A little inner voice that sounded annoyingly like a certain locksmith of her acquaintance chimed in with, Now who's beating herself up?
With a sigh, she shoved the empty tray aside and stumbled to her feet. "I'm gonna scout around a bit, get my bearings." She paused, automatically flicking her eyes to the place her HUD would've been if she'd been wearing her helmet, then sighed. "I guess I'll stick within visual range in case you need me. Try to get some rest."
"Sure, boss," he said, with the tone of someone who fully intended to remain hyper-vigilant and awake for the foreseeable future.
The stormy evening had given way to a relatively pleasant late morning, and the ocean seemed almost laughably nonthreatening now, cool and placid. Now that her thoughts didn't feel quite so much like they were outrunning her ability to hang onto them, now that her footsteps were steady and sure in the shifting sand, plans were finally starting to crystallize in her mind, contingencies. It seemed most reasonable to assume that York and North and Connie were alive. The alternative suggested forced inaction, sitting on her ass to wait for a rescue while someone else did all the clean-up. That was unacceptable.

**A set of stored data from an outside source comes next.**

(* ===== verification/ImportExport.v ===== *)
(** * Importing and exporting through a server

    The client of DefinitionFile.v connected to the handlers of Api.v, on the
    memory repository: what an import leaves on an empty server, that a second
    one changes nothing, and that exporting gives back what was imported. *)

From stdpp Require Import base gmap strings list numbers pretty sorting.
From Stdlib Require Import Ascii.
From S2P Require Import Prelude GoFloat GoBase GoHash GoTime Model Json Rules RulesValid Fixtures Store Memory MemoryProps.
From S2P Require Import Engine EngineIndex EngineBatch Service ServiceProps Signals Api ApiProps DefinitionFile.
Import Engine Service Service.Service.

(** An element in the middle has a name that those before it do not have. *)
Lemma NoDup_fmap_middle {A B} (f : A -> B) l x rest : NoDup (f <$> l ++ x :: rest) -> f x ∉ f <$> l.
Proof. rewrite fmap_app. intros (_ & H & _)%NoDup_app Hin. apply (H _ Hin). left. Qed.

(** ** The connection *)

Definition routeOf (request : ApiRequest) : Route :=
  match request with
  | ExportRequest => GetDefinitions
  | CreateDefinitionRequest request => PostDefinition (inr request)
  | EnableRequest id enabled => PatchDefinition id (inr (Some enabled))
  end.

Definition outputOf (body : Body) : string + ApiResponse :=
  match body with
  | DefinitionBody d => inr (DefinitionResponse d)
  | DefinitionsBody l => inr (DefinitionsResponse l)
  | _ => inl "EOF"
  end.

(** A server, and the number of requests it has answered. *)
Definition Wire : Type := Service Memory * nat.

Section Connection.
Context (errorText : ServiceError -> string) (signalsText : SignalsError -> string).
(** What the server finds at its [n]-th request. *)
Context (options : Api.Options) (clock : nat -> Clock) (env : nat -> Memory -> Env).

Definition wire : Transport Wire := {|
  send _ authorization request '(s, n) :=
    let '(response, s') := handle errorText signalsText options (env n s.(repo)) (clock n) []
                             (Request.mk authorization (routeOf request)) s in
    match response with
    | None => (inl "EOF", (s', S n))
    | Some response => (inr (response.(Response.status), outputOf response.(Response.body)), (s', S n))
    end |}.
#[local] Existing Instance wire.

Context (validURL : string -> bool) (c : Client).

(** ** What the server makes of a definition *)

(** The mode and the trigger of a definition, with the defaults. *)
Definition modeOf (d : Definition_) : string := defaulted d.(Definition_.EvaluationMode) "confirmed_close".
Definition triggerOf (d : Definition_) : string := defaulted d.(Definition_.TriggerMode) "on_occurrence".

(** A definition with what may be left out written out. *)
Definition explicit (d : Definition_) : Definition_ :=
  Definition_.mk d.(Definition_.Name) (Some (enabled d)) d.(Definition_.Series) d.(Definition_.Rule)
    (modeOf d) (triggerOf d) d.(Definition_.CooldownSeconds).

(** The hash the server computes of it, and the identifier. *)
Definition sumOf (d : Definition_) : list Z :=
  sha256 (canonical d.(Definition_.Series) d.(Definition_.Rule) (modeOf d) (triggerOf d) d.(Definition_.CooldownSeconds)).
Definition hashOf (d : Definition_) : string := "sha256:" +:+ hexEncode (sumOf d).
Definition idOf (d : Definition_) : string := uuidFrom (take 16 (sumOf d)).

(** The memory after the definitions [l] were imported. *)
Record imported (l : list Definition_) (m : Memory) : Prop := {
  im_archived : m.(Memory.archived) = ∅;
  im_stored : forall d, d ∈ l -> exists stored, m.(Memory.definitions) !! idOf d = Some stored /\
    stored.(AlertDefinition.ID) = idOf d /\ stored.(AlertDefinition.DefinitionHash) = hashOf d /\
    portable stored = explicit d;
  im_hash : forall d, d ∈ l -> m.(Memory.byHash) !! hashOf d = Some (idOf d);
  im_keys : forall id, is_Some (m.(Memory.definitions) !! id) -> id ∈ idOf <$> l;
  im_hashes : forall h, is_Some (m.(Memory.byHash) !! h) -> h ∈ hashOf <$> l }.

Lemma imported_empty : imported [] NewMemory.
Proof. split; simpl; [done|set_solver..| |]; intros ? [? ?]; by simplify_map_eq. Qed.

They could be back aboard the Mother of Invention, in which case a recovery team would certainly have been sent by now, for the three sets of armor, if nothing else. Or they could be somewhere else on the planet, also cut off from home, out of range of Wash and South's armor comm links, doing... what? Proceeding with the mission? Looking for a ride off-planet?
They could've been captured, she thought, but that thought led a bit too easily to the continuation, and killed.
"A tactician's game," the Director had told her once, when he was in one of his more voluble, lecturing moods, "is an inherently dishonest one. You cannot approach the battlefield with all possibilities in your mind, arming yourself with absolutely everything you know to be true, because that is how you make yourself vulnerable. Sometimes sacrifices must be made, of the body, yes, but also of the mind.
"Sometimes you must meet an enemy on their terms and bring only the parts of you that can stomach the lies."
She allotted herself one moment, the space between one breath and the next, to think about York, just to picture the lopsided grin and the harsh new scars, the warm hands on cool skin, the drawl fading to a nervous laugh, almost shy, because this was what counted, this was what mattered. For some reason utterly beyond her comprehension, it mattered so much.
She breathed.
A distant figure was moving toward her, and even without the optical zoom her helmet would've provided, she could make out South's awkward, stumbling gait. She still had one arm pulled tight against her chest and was none too steady on her feet. Not surprising; the ten hours Carolina and Wash had spent sleeping meant South had to have been keeping watch. It took her a very long time to notice Carolina, out on the beach, and she stumbled into a new intercept trajectory.
"You're awake," South called, when she was finally within earshot.
"So are you," Carolina said. "Get back to Wash, take some meds, get your eight hours. That's an order."
South really must've been tired, because her little parting flip of a salute had only the slightest hint of a fuck-you to it. This was definitely the right call, Carolina knew that much. Stumbling into an unknown situation half-cocked would get them all killed. Ten hours or eighteen hours, they'd still be running to catch up, and hell, she'd always been good at running. She squared her shoulders and looked back out over the water.
She thought about all the parts of herself she couldn't afford to lose.